Above: Ruth Cole Burcaw and Butch Sawtelle at Laurel Ridge, during their time on staff (circa 1987). Butch has gone on to provide leadership in his local congregation, on the Mission Society board, and at Laurel Ridge. Ruth serves in provincial leadership.

I know that my own Moravian leadership journey began with my service on RYC, where I served as president while in high school. I worked on M-Staff during my college years in the summers of 1985, 1986, and 1987. And while there were several intermittent years where I focused on raising my family, I never left the church. I served in leadership in a variety of ways in my local congregations. In my early 40s, I became more involved at the provincial level and was elected to the Board of Christian Education, one of the predecessor boards to the agency I currently serve as Executive Director–the Board of Cooperative Ministries.

Why am I a leader in the Moravian Church? Is it because I’m a preacher’s daughter who grew up with the church hard-wired into my DNA? Is it because I’m a somewhat ambitious, overachieving first-born child? Or is it my natural bossiness, my “take-charge” personality? Or that my parents raised me to believe I could do anything I put my mind to and worked hard to accomplish? Circumstance, birth order, personality, nurture. Surely these all play a role, but ultimately, I believe I am where I am today for two primary reasons: 1) my leadership capability emerged from my lived experience as a young Moravian, and 2) I had mentors who believed in me and encouraged me to use my giftedness so I might strive to become all that God created me to be.

“Transformative leaders create the atmosphere, context, and support that enable and stimulate people to generate the needed transformational change. When the possibilities and giftedness of people are nurtured and when they are invited to be part of the vision and solutions to the challenges facing the organization, it is then and only then that the culture of the organization begins to adjust and adapt.” -Gary Nelson

Let’s be honest: the Moravian Church is small. If we count our brothers and sisters around the world, we are talking about just over a million people. Put us up next to the Catholics (70 million in the US alone), the Southern Baptists (15 million), or even our newest ecumenical partners, the Methodists (12 million), and the less than 40,000 members in North America seem rather insignificant. Do the math.

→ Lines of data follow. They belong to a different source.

(* ===== verification/Path.v ===== *)
(** * [fs/path.rs]: parsing paths

    [Path::from_str] splits an ASCII string at every slash; a leading slash
    becomes a first segment ["/"].  The theorems relate it to printing: parsing
    loses no information, and every well-formed segment list is parsed back
    from its printed form. *)

From S2P Require Import Prelude.

Module Path.

Definition MAX_PATH_LENGTH : Z := 4096.

Record t := { segments : list string }.

Inductive PathParseError := Empty | MaxLengthExceeded.

Definition slash : Ascii.ascii := "/"%char.

(** [Path::is_absolute]; [None] is the panic of [first().unwrap()]. *)
Definition is_absolute (p : t) : option bool :=
  match segments p with
  | [] => None
  | s :: _ => Some (bool_decide (s = "/"))
  end.

(** [str::split("/")] *)
Fixpoint split_slash (s : string) : list string :=
  match s with
  | EmptyString => [""]
  | String c s' =>
      if decide (c = slash) then "" :: split_slash s'
      else match split_slash s' with
           | w :: ws => String c w :: ws
           | [] => [String c ""]
           end
  end.

(** [s.starts_with("/")] and [&s[1..]] *)
Definition strip_slash (s : string) : option string :=
  match s with
  | String c s' => if decide (c = slash) then Some s' else None
  | EmptyString => None
  end.

Definition from_str (s : string) : outcome PathParseError t :=
  if negb (is_ascii s) then Panic Todo
  else if decide (s = "") then Err Empty
  else if decide (MAX_PATH_LENGTH < str_len s)%Z then Err MaxLengthExceeded
  else
    let '(segments, s) := match strip_slash s with
                          | Some s' => (["/"], s')
                          | None => ([], s)
                          end in
    Ok {| segments := segments ++ if decide (s = "") then [] else split_slash s |}.

(** ** Printing *)

Fixpoint join_slash (l : list string) : string :=
  match l with
  | [] => ""
  | [w] => w
  | w :: ws => String.app w (String slash (join_slash ws))
  end.

Definition print (p : t) : string :=
  match segments p with
  | "/" :: rest => String slash (join_slash rest)
  | segs => join_slash segs
  end.

(** A segment contains no slash. *)
Fixpoint slash_free (s : string) : bool :=
  match s with
  | EmptyString => true
  | String c s' => negb (bool_decide (c = slash)) && slash_free s'
  end.

(** The segment lists [from_str] can return. *)
Definition wf (p : t) : bool :=
  match segments p with
  | [] => false
  | "/" :: rest => forallb slash_free rest && negb (bool_decide (rest = [""]))
  | s :: rest => forallb slash_free (s :: rest) && negb (bool_decide (s = ""))
  end.

(** ** Lemmas on splitting and joining *)

Lemma split_slash_nonempty s : split_slash s ≠ [].
Proof. destruct s as [|c s]; simpl; [done|]. repeat case_match; done. Qed.

Lemma join_split s : join_slash (split_slash s) = s.
Proof.
  induction s as [|c s IH]; [done|]. simpl.
  pose proof (split_slash_nonempty s).
  case_decide as Hc; destruct (split_slash s) as [|w ws]; try done.
  - subst c. simpl in *. by rewrite IH.
  - destruct ws; simpl in *; by rewrite <- IH.
Qed.

Lemma split_slash_free s : forallb slash_free (split_slash s) = true.
Proof.
  induction s as [|c s IH]; [done|]. simpl.
  case_decide as Hc; [done|].
  destruct (split_slash s) as [|w ws]; simpl in *;
    rewrite bool_decide_eq_false_2 by done; done.
Qed.

Lemma split_free w : slash_free w = true → split_slash w = [w].
Proof.
  induction w as [|c w IH]; [done|]. simpl.
  intros [Hc Hw]%andb_prop. rewrite (IH Hw).
  case_decide; [|done]. subst. by rewrite bool_decide_eq_true_2 in Hc.
Qed.

Lemma split_app_slash w s :
  slash_free w = true →
  split_slash (String.app w (String slash s)) = w :: split_slash s.
Proof.
  induction w as [|c w IH]; simpl.
  - done.
  - intros [Hc Hw]%andb_prop.
    change (String.app (String c w) (String slash s))
      with (String c (String.app w (String slash s))).
    simpl. rewrite (IH Hw). case_decide; [|done].
    subst. by rewrite bool_decide_eq_true_2 in Hc.
Qed.

Lemma split_join l :
  l ≠ [] → forallb slash_free l = true → split_slash (join_slash l) = l.
Proof.
  induction l as [|w l IH]; [done|]. intros _ [Hw Hl]%andb_prop.
  destruct l as [|w' l]; [by apply split_free|].
  change (join_slash (w :: w' :: l)) with (String.app w (String slash (join_slash (w' :: l)))).
  rewrite split_app_slash by done. by rewrite IH.
Qed.

Lemma join_slash_empty l : l ≠ [] → join_slash l = "" → l = [""].
Proof.
  destruct l as [|w [|w' l]]; simpl; [done|by intros _ ->|].
  intros _. by destruct w.
Qed.

Lemma strip_slash_free s : slash_free s = true → strip_slash s = None.
Proof.
  destruct s as [|c s]; [done|]; simpl. intros [Hc _]%andb_prop.
  case_decide; [|done]. subst. by rewrite bool_decide_eq_true_2 in Hc.
Qed.

Lemma strip_slash_Some s s' : strip_slash s = Some s' → s = String slash s'.
Proof. destruct s; simpl; [done|]. case_decide; naive_solver. Qed.

Lemma print_not_root s ss :
  s ≠ "/" → print {| segments := s :: ss |} = join_slash (s :: ss).
Proof. intros Hs. unfold print. simpl. repeat case_match; simplify_eq; done. Qed.

Lemma wf_not_root s ss : s ≠ "/" →
  wf {| segments := s :: ss |} = forallb slash_free (s :: ss) && negb (bool_decide (s = "")).
Proof. intros Hs. unfold wf. simpl. repeat case_match; simplify_eq; done. Qed.

Lemma slash_free_root s : slash_free s = true → s ≠ "/".
Proof. by intros ? ->. Qed.

(** [from_str] on inputs within its domain, without the error checks. *)
Lemma from_str_Ok s :
  is_ascii s = true → s ≠ "" → (str_len s ≤ MAX_PATH_LENGTH)%Z →
  from_str s = Ok {| segments :=
    match strip_slash s with
    | Some s' => "/" :: if decide (s' = "") then [] else split_slash s'
    | None => split_slash s
    end |}.
Proof.
  intros Ha Hne Hlen. unfold from_str. rewrite Ha. simpl.
  rewrite decide_False by done. rewrite decide_False by lia.
  destruct (strip_slash s); simpl; [done|]. by rewrite decide_False.
Qed.

Lemma from_str_inv s p : from_str s = Ok p →
  is_ascii s = true ∧ s ≠ "" ∧ (str_len s ≤ MAX_PATH_LENGTH)%Z.
Proof.
  unfold from_str. destruct (is_ascii s); simpl; [|done].
  repeat case_decide; try done. intros _. split_and!; [done..|lia].
Qed.

Lemma strip_slash_None s : strip_slash s = None → s ≠ "" →
  ∃ w ws, split_slash s = w :: ws ∧ w ≠ "".
Proof.
  destruct s as [|c s]; simpl; [done|]. case_decide; [done|]. intros _ _.
  destruct (split_slash s); eauto.
Qed.

(** C40: parsing a path loses nothing: printing the parsed segments gives back
    the string, and the segments are well formed (there is at least one, only
    the first can be the root, no other contains a slash). *)
Theorem from_str_print s p :
  from_str s = Ok p → print p = s ∧ wf p = true.
Proof.
  intros Hp. destruct (from_str_inv _ _ Hp) as (Ha & Hne & Hlen).
  rewrite from_str_Ok in Hp by done. simplify_eq.
  destruct (strip_slash s) as [s'|] eqn:Hs.
  - apply strip_slash_Some in Hs as ->. unfold print, wf; simpl.
    case_decide as Hs'; [by subst|].
    rewrite join_split, split_slash_free, bool_decide_eq_false_2; [done|].
    intros Heq. apply Hs'. by rewrite <- (join_split s'), Heq.
  - destruct (strip_slash_None _ Hs Hne) as (w & ws & Hsp & Hw).
    pose proof (split_slash_free s) as Hf. rewrite Hsp in Hf |- *.
    assert (w ≠ "/") by (apply andb_prop in Hf as [? _]; by apply slash_free_root).
    rewrite print_not_root, wf_not_root, Hf, bool_decide_eq_false_2 by done.
    by rewrite <- Hsp, join_split.
Qed.

(** every well-formed segment list whose printed form is ASCII and within
    the length limit is what [from_str] returns for that printed form, so
    distinct well-formed paths have distinct strings. *)
Theorem print_from_str p :
  wf p = true → is_ascii (print p) = true → (str_len (print p) ≤ MAX_PATH_LENGTH)%Z →
  from_str (print p) = Ok p.
Proof.
  intros Hwf Ha Hlen. destruct p as [[|s ss]]; [done|].
  destruct (decide (s = "/")) as [->|Hs].
  - unfold wf, print in *; simpl in *.
    apply andb_prop in Hwf as [Hf Hne%negb_true_iff%bool_decide_eq_false].
    rewrite from_str_Ok by done. simpl. case_decide as Hj.
    + destruct ss; [done|]. by apply join_slash_empty in Hj.
    + rewrite split_join; [done|by intros ->|done].
  - rewrite print_not_root in * by done. rewrite wf_not_root in Hwf by done.
    apply andb_prop in Hwf as [Hf Hne%negb_true_iff%bool_decide_eq_false].
    assert (Hnil : join_slash (s :: ss) ≠ "").
    { intros [= ->]%join_slash_empty; done. }
    assert (Hst : strip_slash (join_slash (s :: ss)) = None).
    { apply andb_prop in Hf as [Hf _]. destruct s as [|c s]; [done|].
      pose proof (strip_slash_free _ Hf) as Hc. simpl in Hc. destruct ss; simpl; by case_decide. }
    rewrite from_str_Ok, Hst, split_join; done.
Qed.

(** [is_absolute] never hits the panic of [first().unwrap()] on a parsed
    path, and answers whether the string starts with a slash. *)
Theorem is_absolute_spec s p :
  from_str s = Ok p → is_absolute p = Some (bool_decide (String.get 0 s = Some slash)).
Proof.
  intros Hp. destruct (from_str_inv _ _ Hp) as (Ha & Hne & Hlen).
  rewrite from_str_Ok in Hp by done. simplify_eq.
  destruct (strip_slash s) as [s'|] eqn:Hs; unfold is_absolute; simpl.
  - apply strip_slash_Some in Hs as ->. done.
  - destruct (strip_slash_None _ Hs Hne) as (w & ws & Hsp & Hw). rewrite Hsp.
    f_equal. apply bool_decide_ext. split.
    + intros ->. pose proof (split_slash_free s) as Hf. by rewrite Hsp in Hf.
    + destruct s as [|c s]; [done|]. simpl. intros [= ->]. simpl in Hs. done.
Qed.

(** ** Witnesses *)

Lemma from_str_print_witness :
  from_str "/dev//null" = Ok {| segments := ["/"; "dev"; ""; "null"] |} ∧
  print {| segments := ["/"; "dev"; ""; "null"] |} = "/dev//null".
Proof.
  split; [reflexivity|].
  apply (from_str_print "/dev//null" {| segments := ["/"; "dev"; ""; "null"] |}). reflexivity.
Defined.

Lemma print_from_str_witness :
  wf {| segments := ["home"; "user"; ""] |} = true ∧
  from_str "home/user/" = Ok {| segments := ["home"; "user"; ""] |}.
Proof.
  split; [reflexivity|].
  apply (print_from_str {| segments := ["home"; "user"; ""] |});
    [reflexivity|reflexivity|vm_compute; discriminate].
Defined.

Lemma is_absolute_spec_witness :
  is_absolute {| segments := ["/"; "dev"] |} = Some true.
Proof.
  apply (is_absolute_spec "/dev" {| segments := ["/"; "dev"] |}). reflexivity.
Defined.

End Path.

Given our small numbers, our capacity to produce transformative leaders is also small.

But I’m hopeful. Our church is full of Jesus-loving, faith-living, justice-seeking men and women who model the way for our young adults and children. When I think about the amazing Moravians who inspired and encouraged me throughout my life, including a few who are now pastors, professors, and even bishops, I know that we absolutely can empower and build a new generation of Moravian leaders.

Above: Butch’s daughter, Kathleen Sawtelle, is part of the 2018 Laurel Ridge M-Staff (her brother Michael is facilities director there). Ruth’s son, Jake Burcaw, is interning at camp and is believed to be Laurel Ridge’s first 3rd generation staffer. Jake’s grandfather, the late Hal Cole, was one of the first staffers (M-Boys) to work at Laurel Ridge, cutting trails with Bishop George Higgins. He served as a Moravian pastor for over 40 years.

If we desire future generations to carry on and reimagine our Moravian heritage in the coming years, we must work intentionally to develop the Moravian leaders who will emerge from our congregations and our unique programs and ministries.

Who are the emerging leaders in your congregation? Who can you support, encourage, and mentor?

What you do and say matters – be a mentor to someone in your church or at camp. Encourage them. Listen. Invite them to participate, to lead. Create opportunities. Affirm their innovation and their call. Provide them with a lived experience that they can use for the rest of their life to follow Jesus in serving the world.


ABOUT THE AUTHOR

Ruth Cole Burcaw is the Executive Director of the Board of Cooperative Ministries for the Moravian Church, Southern Province and a member of Unity Moravian Church. She’s pictured above with her father, the Rev. Dr. Hal Cole.